(** The number [T], its highest word cut to the bits of the order. *)
Definition mask_T (bytes : list Z) (curve : curve_field) : outcome (array Z) :=
  let nw := num_n_words curve in
  let spare := (Z.of_nat nw * 8 * 8 - num_n_bits curve)%Z in
  T ← store_bytes (local_vli uECC_MAX_WORDS) bytes;
  if (0 <? spare)%Z then
    w ← oget T (Z.of_nat nw - 1)%Z;
    oset T (Z.of_nat nw - 1)%Z (Z.land w (Z.shiftr (ULONG_MOD - 1) spare))
  else Ok T.

Fixpoint deterministic_tries (tries : nat) (rng : option uECC_RNG_Function) (t : nat) (s : hash_state)
    (private_key message_hash : array Z) (hash_size : nat) (signature : array Z) (curve : uECC_Curve) :
    outcome (Z * array Z * nat) :=
  match tries with
  | O => Ok (0%Z, signature, t)
  | S tries =>
      let size := num_n_words curve * 8 in
      '(bytes, s) ← fill_T size s [] size;
      T ← mask_T bytes curve;
      '(ok, _, signature, t) ← uECC_sign_with_k rng t private_key message_hash hash_size T signature curve;
      if negb (ok =? 0)%Z then Ok (1%Z, signature, t)
      else
        s ← update_K s 0x00 [];
        s ← update_V hash_context s 0 rs;
        deterministic_tries tries rng t s private_key message_hash hash_size signature curve
  end.

(** [V] is filled with ones and [K] with zeros. *)
Definition fill_KV (tmp : array Z) : outcome (array Z) :=
  ofor rs 0 (λ i tmp, tmp ← oset tmp (Z.of_nat rs + i)%Z 1%Z; oset tmp i 0%Z) tmp.

Definition uECC_sign_deterministic (rng : option uECC_RNG_Function) (t : nat) (private_key message_hash : array Z)
    (hash_size : nat) (h : H) (tmp : array Z) (signature : array Z) (curve : uECC_Curve) :
    outcome (Z * array Z * nat) :=
  tmp ← fill_KV tmp;
  key ← load_bytes private_key 0 (num_bytes curve);
  message ← load_bytes message_hash 0 hash_size;
  s ← update_K (h, tmp) 0x00 [key; message];
  s ← update_V hash_context s 0 rs;
  s ← update_K s 0x01 [key; message];
  s ← update_V hash_context s 0 rs;
  deterministic_tries uECC_RNG_MAX_TRIES rng t s private_key message_hash hash_size signature curve.
End operations.

(** ** The stream of nonces *)

Section stream.
Context (bs rs : nat) (hash : list Z → list Z).
Local Notation hmac := (hmac bs hash).

(** The key and the value, and what one step makes of them. *)
Definition drbg : Type := list Z * list Z.
Definition drbg_update (s : drbg) (marker : Z) (message : list Z) : drbg :=
  let K := hmac s.1 (s.2 ++ [marker] ++ message) in (K, hmac K s.2).
Definition drbg_seed (message : list Z) : drbg :=
  drbg_update (drbg_update (replicate rs 0%Z, replicate rs 1%Z) 0 message) 1 message.

(** [rounds] values, the last one and all of them. *)
Fixpoint drbg_output (rounds : nat) (s : drbg) : drbg * list Z :=
  match rounds with
  | O => (s, [])
  | S rounds =>
      let s := (s.1, hmac s.1 s.2) in
      let '(s', out) := drbg_output rounds s in (s', s.2 ++ out)
  end.
(** A result of [mm1Simulation] or [mg1Simulation] is built from a final
    state of the single-server loop. *)
Lemma single_variant_result (v : Variant) (servers fuel : nat) (res : SimulationResult) :
  v = VMM1 \/ v = VMG1 ->
  runSimulation v interArrivals serviceTimes priorities servers usePriority fuel = Some res ->
  exists st, SingleInv (cumSum interArrivals) serviceTimes st /\
             forallb id (Single.servedMask st) = true /\
             res = Single.result interArrivals (cumSum interArrivals) serviceTimes priorities st.
Proof.
  intros Hv.
  pose proof (single_run_sound interArrivals serviceTimes priorities 1 usePriority
                Hlen Hge1 (le_n 1) fuel) as S1.
  destruct Hv as [-> | ->]; cbn [runSimulation];
    unfold mm1Simulation, mg1Simulation, Single.simulate; cbv zeta;
    (destruct (Single.loop _ _ _ _ _) as [st|] eqn:E; [|discriminate]);
    intros [= <-]; exists st; destruct (S1 st eq_refl); auto.
Qed.

Lemma single_variant_completes (v : Variant) (servers : nat) :
  v = VMM1 \/ v = VMG1 ->
  exists fuel res,
    runSimulation v interArrivals serviceTimes priorities servers usePriority fuel = Some res.
Proof.
  intros Hv.
  destruct (single_run_completes interArrivals serviceTimes priorities 1 usePriority
              Hlen Hge1 (le_n 1)) as (fuel & st & E & _).
  exists fuel.
  destruct Hv as [-> | ->]; cbn [runSimulation];
    unfold mm1Simulation, mg1Simulation, Single.simulate; cbv zeta; rewrite E; eauto.
Qed.
End SingleVariants.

========================

Every line of the listing should be repeated exactly.

RESULT OF THE EXERCISE ▸
(** The number [T], its highest word cut to the bits of the order. *)
Definition mask_T (bytes : list Z) (curve : curve_field) : outcome (array Z) :=
  let nw := num_n_words curve in
  let spare := (Z.of_nat nw * 8 * 8 - num_n_bits curve)%Z in
  T ← store_bytes (local_vli uECC_MAX_WORDS) bytes;
  if (0 <? spare)%Z then
    w ← oget T (Z.of_nat nw - 1)%Z;
    oset T (Z.of_nat nw - 1)%Z (Z.land w (Z.shiftr (ULONG_MOD - 1) spare))
  else Ok T.

Fixpoint deterministic_tries (tries : nat) (rng : option uECC_RNG_Function) (t : nat) (s : hash_state)
    (private_key message_hash : array Z) (hash_size : nat) (signature : array Z) (curve : uECC_Curve) :
    outcome (Z * array Z * nat) :=
  match tries with
  | O => Ok (0%Z, signature, t)
  | S tries =>
      let size := num_n_words curve * 8 in
      '(bytes, s) ← fill_T size s [] size;
      T ← mask_T bytes curve;
      '(ok, _, signature, t) ← uECC_sign_with_k rng t private_key message_hash hash_size T signature curve;
      if negb (ok =? 0)%Z then Ok (1%Z, signature, t)
      else
        s ← update_K s 0x00 [];
        s ← update_V hash_context s 0 rs;
        deterministic_tries tries rng t s private_key message_hash hash_size signature curve
  end.

(** [V] is filled with ones and [K] with zeros. *)
Definition fill_KV (tmp : array Z) : outcome (array Z) :=
  ofor rs 0 (λ i tmp, tmp ← oset tmp (Z.of_nat rs + i)%Z 1%Z; oset tmp i 0%Z) tmp.

Definition uECC_sign_deterministic (rng : option uECC_RNG_Function) (t : nat) (private_key message_hash : array Z)
    (hash_size : nat) (h : H) (tmp : array Z) (signature : array Z) (curve : uECC_Curve) :
    outcome (Z * array Z * nat) :=
  tmp ← fill_KV tmp;
  key ← load_bytes private_key 0 (num_bytes curve);
  message ← load_bytes message_hash 0 hash_size;
  s ← update_K (h, tmp) 0x00 [key; message];
  s ← update_V hash_context s 0 rs;
  s ← update_K s 0x01 [key; message];
  s ← update_V hash_context s 0 rs;
  deterministic_tries uECC_RNG_MAX_TRIES rng t s private_key message_hash hash_size signature curve.
End operations.

(** ** The stream of nonces *)

Section stream.
Context (bs rs : nat) (hash : list Z → list Z).
Local Notation hmac := (hmac bs hash).

(** The key and the value, and what one step makes of them. *)
Definition drbg : Type := list Z * list Z.
Definition drbg_update (s : drbg) (marker : Z) (message : list Z) : drbg :=
  let K := hmac s.1 (s.2 ++ [marker] ++ message) in (K, hmac K s.2).
Definition drbg_seed (message : list Z) : drbg :=
  drbg_update (drbg_update (replicate rs 0%Z, replicate rs 1%Z) 0 message) 1 message.

(** [rounds] values, the last one and all of them. *)
Fixpoint drbg_output (rounds : nat) (s : drbg) : drbg * list Z :=
  match rounds with
  | O => (s, [])
  | S rounds =>
      let s := (s.1, hmac s.1 s.2) in
      let '(s', out) := drbg_output rounds s in (s', s.2 ++ out)
  end.
(** A result of [mm1Simulation] or [mg1Simulation] is built from a final
    state of the single-server loop. *)
Lemma single_variant_result (v : Variant) (servers fuel : nat) (res : SimulationResult) :
  v = VMM1 \/ v = VMG1 ->
  runSimulation v interArrivals serviceTimes priorities servers usePriority fuel = Some res ->
  exists st, SingleInv (cumSum interArrivals) serviceTimes st /\
             forallb id (Single.servedMask st) = true /\
             res = Single.result interArrivals (cumSum interArrivals) serviceTimes priorities st.
Proof.
  intros Hv.
  pose proof (single_run_sound interArrivals serviceTimes priorities 1 usePriority
                Hlen Hge1 (le_n 1) fuel) as S1.
  destruct Hv as [-> | ->]; cbn [runSimulation];
    unfold mm1Simulation, mg1Simulation, Single.simulate; cbv zeta;
    (destruct (Single.loop _ _ _ _ _) as [st|] eqn:E; [|discriminate]);
    intros [= <-]; exists st; destruct (S1 st eq_refl); auto.
Qed.

Lemma single_variant_completes (v : Variant) (servers : nat) :
  v = VMM1 \/ v = VMG1 ->
  exists fuel res,
    runSimulation v interArrivals serviceTimes priorities servers usePriority fuel = Some res.
Proof.
  intros Hv.
  destruct (single_run_completes interArrivals serviceTimes priorities 1 usePriority
              Hlen Hge1 (le_n 1)) as (fuel & st & E & _).
  exists fuel.
  destruct Hv as [-> | ->]; cbn [runSimulation];
    unfold mm1Simulation, mg1Simulation, Single.simulate; cbv zeta; rewrite E; eauto.
Qed.
End SingleVariants.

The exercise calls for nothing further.